The task
Filter the entries for the string "mkWorld". Copy each line that has it.

Records for this task
(** When the blame fails, the request for the status bar ends with the
    text "Top: Error" and the message of the failure as tooltip, after
    writing it to the console, and the command ends with an error
    message; either way the temporary file, if one was written, is
    unlinked, and nothing is stored in the cache. *)
Theorem failed_blame_reported (env : Env) (editor : Editor) (msg : string)
  (c' : ContributorCache) (w : World) :
  byteLength (getText editor) <= 1024 * maxFileSizeKB env ->
  isInGitRepository env (fsPath editor) = true ->
  Cache.get (nowAtGet env) (fingerprint env editor) (cache w) = (None, c') ->
  (substitute env (fsPath editor) (getText editor) <> None ->
   writeFileSync env (getText editor) = None) ->
  getBlame env (fsPath editor)
           (substitute env (fsPath editor) (getText editor)) = inl msg ->
  updateContributors env editor w =
    (inr tt,
     mkWorld c' (mkStatusBarItem "Top: Error" ("Error: " ++ msg))
             (log w ++ GitRevParse (fsPath editor)
                       :: blameEvents env (fsPath editor) (getText editor)
                       ++ [ConsoleError "Error updating contributors:"]))
  /\ (activeTextEditor env = Some editor ->
      showContributors env w =
        (inr tt,
         mkWorld c' (statusBarItem w)
                 (log w ++ GitRevParse (fsPath editor)
                           :: blameEvents env (fsPath editor) (getText editor)
                           ++ [ConsoleError "Error showing contributors:";
                               ShowErrorMessage ("Error: " ++ msg)]))).
Proof.
  intros L R H T B. split.
  - now apply updateContributors_blame_fails.
  - intros A. unfold showContributors, fingerprint in *.
    rewrite A. run. rewrite R. run. rewrite H. run.
    rewrite (getBlameData_fails env _ _ msg _ T B). run.
    rewrite <- !app_assoc. reflexivity.
Qed.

Finished task
     mkWorld c' (mkStatusBarItem "Top: Error" ("Error: " ++ msg))
         mkWorld c' (statusBarItem w)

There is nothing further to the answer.